While exploring, we make short-term sacrifices to reward for long-term advantage.
Types of exploration:
Till now, we used the naïve approach of epsilon-greedy to explore. That is, we explored randomly with a small probability epsilon and acted greedily with a large probability 1 – epsilon. However, randomly exploring the environment is obviously not optimal.
Better approaches than naïve exploration:
Optimism in the face of uncertainty: The idea behind optimism in the face of uncertainty is to be optimistic about the unknown. Example: If there is a 70% chance of getting a reward of 100 and another action may lead to a reward of 1000 with a 30% chance then we should explore the action with 30% chance.
Information state search: Information state search uses previous information to make informed decisions. Example: If we are in a room and we know what is behind some door vs if we are in a room and we don’t know what is behind some door. The first case is much more useful as we are using previously known information to our advantage.
State action exploration vs parametric exploration:
In state action-exploration we systematically try out new things. Example: Consider we have been in the state s before and had taken a right from that point. So, when we are in that same state again, we would likely take a left in state action-exploration; that is, systematically try out different things.
In parameter exploration, we control our agent using some parameterised policy. Once we choose the parameters, we try it out for a while. This introduces consistency.
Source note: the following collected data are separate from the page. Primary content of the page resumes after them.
(** * Smart meal planner: recommendation and scheduling engine

    A shallow embedding of the decision logic of [app.py]:
    [PurchaseTimingAnalyzer], [FamilyPreferencesManager],
    [SmartMealRotator], [SaleBasedRecommendationEngine] and
    [CalendarIntegrator], followed by the properties of the specification
    that concern them.

    Conventions of the embedding.
    - A Python [str] is a [string]; one [ascii] per byte of its UTF-8
      encoding.  [lower] and [strip] act on the ASCII letters and the ASCII
      white space; other bytes are carried unchanged.
    - A Python [int] is a [Z]; a [float] (prices, savings, percentages,
      hours) is the rational number it denotes, a [Q].  Rounding of float
      addition is not modelled.
    - A Python [list] is a [list]; a [dict] with a fixed set of keys is a
      [Record]; a [dict] used as a map is a [gmap].
    - Methods take the state of [self] as an explicit argument and return
      the new state when they mutate it. *)

From Stdlib Require Import ZArith QArith Ascii String.
From stdpp Require Import gmap strings list sorting.

Local Open Scope string_scope.
Local Open Scope list_scope.
Local Open Scope Z_scope.

(** ** Python strings *)

Module PyStr.

(** [c.lower()] for one ASCII character. *)
Definition lower_char (c : ascii) : ascii :=
  let n := N_of_ascii c in
  if ((65 <=? n) && (n <=? 90))%N then ascii_of_N (n + 32) else c.

(** [s.lower()] *)
Fixpoint lower (s : string) : string :=
  match s with
  | EmptyString => EmptyString
  | String c s' => String (lower_char c) (lower s')
  end.

(** White space removed by [str.strip()]: tab, line feed, vertical tab,
    form feed, carriage return, the four separators 0x1c-0x1f, space. *)
Definition is_space (c : ascii) : bool :=
  let n := N_of_ascii c in
  (((9 <=? n) && (n <=? 13)) || ((28 <=? n) && (n <=? 32)))%N.

Fixpoint lstrip (s : string) : string :=
  match s with
  | EmptyString => EmptyString
  | String c s' => if is_space c then lstrip s' else s
  end.

Definition rstrip (s : string) : string :=
  String.rev (lstrip (String.rev s)).

(** [s.strip()] *)
Definition strip (s : string) : string := rstrip (lstrip s).

(** [needle in hay]: [needle] occurs in [hay] as a contiguous run. *)
Fixpoint contains (needle hay : string) : bool :=
  String.prefix needle hay ||
  match hay with
  | EmptyString => false
  | String _ hay' => contains needle hay'
  end.

(** [sep.join(l)] *)
Fixpoint join (sep : string) (l : list string) : string :=
  match l with
  | [] => ""
  | [s] => s
  | s :: l' => s +:+ sep +:+ join sep l'
  end.

End PyStr.

(** ** Python lists *)

Module PyList.

(** [x in l] *)
Definition py_in {A} `{EqDecision A} (x : A) (l : list A) : bool :=
  bool_decide (x ∈ l).

(** [l.remove(x)]: drops the first occurrence.  The callers test
    [x in l] first, so the [ValueError] of an absent [x] cannot arise;
    on an absent [x] the list is returned as it is. *)
Fixpoint remove_first {A} `{EqDecision A} (x : A) (l : list A) : list A :=
  match l with
  | [] => []
  | y :: l' => if decide (x = y) then l' else y :: remove_first x l'
  end.

(** [l[i:]], negative [i] counting from the end. *)
Definition slice_from {A} (i : Z) (l : list A) : list A :=
  if i <? 0 then drop (length l - Z.to_nat (- i))%nat l
  else drop (Z.to_nat i) l.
Example: An agent which would explore based on some fixed policy (parameters) is better than an agent which takes some random action at different states. That is, taking random actions may not lead to useful results but taking consistent actions while exploring may lead to better results.
Multi-arm bandits
The multi-arm bandits problem can be thought of as having many one-step slot machines. That is, say we have 10 slot machines in front of us, and get to pull the lever of one of the machines. Doing this leads to some reward R. We need to maximise the cumulative reward by pulling these levers one at a time. Hence, mathematically, a multi-arm bandit is a tuple of action and reward (A, R). Notice that it is state-less.
Example: One of the slot machines may have a 70% chance of giving a reward of 100, another may have 20% chance of giving a reward of 200 etc. We need to maximize the cumulative reward.
Regret
Instead of maximizing the cumulative reward, expressing the problem as minimizing the total regret has certain advantages.
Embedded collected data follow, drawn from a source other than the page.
Lemma calculatePaidAndFree_step_witness :
  0 <= 5 /\
  ((paid (calculatePaidAndFree (5 + 1) BUY_2_GET_3_FREE)
      = paid (calculatePaidAndFree 5 BUY_2_GET_3_FREE) + 1 /\
    free (calculatePaidAndFree (5 + 1) BUY_2_GET_3_FREE)
      = free (calculatePaidAndFree 5 BUY_2_GET_3_FREE)) \/
   (paid (calculatePaidAndFree (5 + 1) BUY_2_GET_3_FREE)
      = paid (calculatePaidAndFree 5 BUY_2_GET_3_FREE) /\
    free (calculatePaidAndFree (5 + 1) BUY_2_GET_3_FREE)
      = free (calculatePaidAndFree 5 BUY_2_GET_3_FREE) + 1)).
Proof. split; [lia | apply (calculatePaidAndFree_step 5 BUY_2_GET_3_FREE); lia]. Defined.

(** [addToCart] of an id that is not 24 hex digits rejects with Mongoose's
    CastError, before any lookup; of an ObjectId the catalog does not hold,
    with "Fruit not found"; neither writes anything. *)
Theorem addToCart_fruit_not_found (w : World) (u : string) (d : AddToCartDto) :
  (castObjectId (dto_fruitId d) = None ->
     addToCart u d w = (w, Throw (castErrorMessage (dto_fruitId d)))) /\
  (forall oid, castObjectId (dto_fruitId d) = Some oid -> fruits w oid = None ->
     addToCart u d w = (w, Throw "Fruit not found")).
Proof.
  split.
  - intros Ho. unfold addToCart, bind, get, throw. rewrite Ho. reflexivity.
  - intros oid Ho Hf. unfold addToCart, bind, get, throw. rewrite Ho, Hf. reflexivity.
Qed.

Lemma addToCart_fruit_not_found_witness :
  castObjectId "pear" = None /\
  addToCart "u" (mkAddToCartDto "pear" 1) shop
    = (shop, Throw (castErrorMessage "pear")) /\
  castErrorMessage "pear" =
    ("Cast to ObjectId failed for value " ++ dq ++ "pear" ++ dq ++ " (type string) at path "
     ++ dq ++ "_id" ++ dq ++ " for model " ++ dq ++ "Fruit" ++ dq)%string /\
  castObjectId kiwi_id = Some kiwi_id /\ fruits shop kiwi_id = None /\
  addToCart "u" (mkAddToCartDto kiwi_id 1) shop = (shop, Throw "Fruit not found").
Proof.
  split; [vm_compute; reflexivity|]. split.
  - apply (proj1 (addToCart_fruit_not_found shop "u"%string (mkAddToCartDto "pear" 1))).
    vm_compute. reflexivity.
  - split; [vm_compute; reflexivity|]. split; [vm_compute; reflexivity|].
    split; [vm_compute; reflexivity|].
    apply (proj2 (addToCart_fruit_not_found shop "u"%string (mkAddToCartDto kiwi_id 1))
             kiwi_id); vm_compute; reflexivity.
Defined.

(** [addToCart] of a fruit that is marked out of stock, or whose stock is
    below the requested quantity, fails and writes nothing. *)
Theorem addToCart_out_of_stock (w : World) (u : string) (d : AddToCartDto) (fruit : Fruit.t) :
  findFruit w (dto_fruitId d) = Some fruit ->
  Fruit.inStock fruit = false \/ Fruit.stockQuantity fruit < dto_quantity d ->
  addToCart u d w = (w, Throw "Fruit is out of stock or insufficient quantity available").
Proof.
  intros Hf Hs. destruct (findFruit_some _ _ _ Hf) as [oid [Ho Hf']].
  unfold addToCart, bind, get, throw. rewrite Ho, Hf'.
  destruct Hs as [Hs | Hs].
  - rewrite Hs. reflexivity.
  - apply Z.ltb_lt in Hs. rewrite Hs, orb_true_r. reflexivity.
Qed.

Lemma addToCart_out_of_stock_witness :
  findFruit shop apple_id = Some apple /\
  addToCart "u" (mkAddToCartDto apple_id 11) shop
    = (shop, Throw "Fruit is out of stock or insufficient quantity available").
Proof.
  split; [vm_compute; reflexivity|]. apply (addToCart_out_of_stock shop "u"%string _ apple).
  - vm_compute. reflexivity.
  - right. cbn. lia.
Defined.

(** [addToCart] of a fruit the cart has no line for appends one line at the
    end, stored under the ObjectId the id casts to (its lower-case
    [toString()]), with the catalog's name, price and tier and the
    requested quantity resolved by [calculatePaidAndFree]; the earlier
    lines are kept as they are, and the stored cart is the one returned. *)
Theorem addToCart_appends_new_line (w : World) (u : string) (d : AddToCartDto)
    (oid : string) (fruit : Fruit.t) :
  castObjectId (dto_fruitId d) = Some oid ->
  fruits w oid = Some fruit ->
  Fruit.inStock fruit = true ->
  dto_quantity d <= Fruit.stockQuantity fruit ->
  findIndex (fun item => String.eqb (fruitId item) (dto_fruitId d))
    (items (formatCartResponse (carts w u))) = None ->
  let pf := calculatePaidAndFree (dto_quantity d) (Fruit.offerType fruit) in
  let cart' := with_totals (items (formatCartResponse (carts w u)) ++
                 [mkCartItem oid (Fruit.name fruit) (Fruit.price fruit)
                    (paid pf) (Fruit.offerType fruit) (free pf)]) in
  oid = toLowerCase (dto_fruitId d) /\
  addToCart u d w = (set_carts w (upd (carts w) u (Some cart')), Ok cart').
Proof.
  intros Ho Hf Hs Hq Hi. split.
  - revert Ho. unfold castObjectId. destruct (_ && _); congruence.
  - rewrite (addToCart_success w u d oid fruit Ho Hf Hs Hq). cbv zeta.
    unfold formatCartResponse in Hi |- *. destruct (carts w u); rewrite Hi; reflexivity.
Qed.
Firstly, regret is the difference between the best we could have done (V*) and the action which we took Q(at). Note that here we are assuming that we somehow know the value V* (the optimal value).
Advantage of using regret instead of reward: By expressing the problem in the form of regret, we get to compare different algorithms in terms of exploration. That is, every algorithm will improve the cumulative reward (curve will keep on increasing), but by comparing the regret, we can find if the algorithm is decreasing/plateauing the curve.
Counting regret:
Regret can be expressed as shown above. Every time we take some action a, we increase its count Nt(a). The difference can be thought of as a gap between the best and our action. So, basically, we want to build an algorithm which would decrease the gaps as the count increases.
Linear vs sublinear regret:
As shown above, greedy and epsilon-greedy never end up plateauing. That is, the cumulative regret keeps on increasing linearly. However, decaying e-greedy works very well and ends up plateauing. That is, eventually we end up taking the optimal action and close the gap.
Analysis of greedy algorithm:
In greedy algorithm as we select the max action every time, we may ned up locking on a suboptimal path forever. Example: Say one machine has a 80% chance of giving a reward of 10, another has a 50% chance of giving a reward of 100. Now, we try machine 1, get a reward of 10, try machine 2 get a reward of 0 (we got unlucky). Now, we will end up choosing machine one every time (suboptimal action).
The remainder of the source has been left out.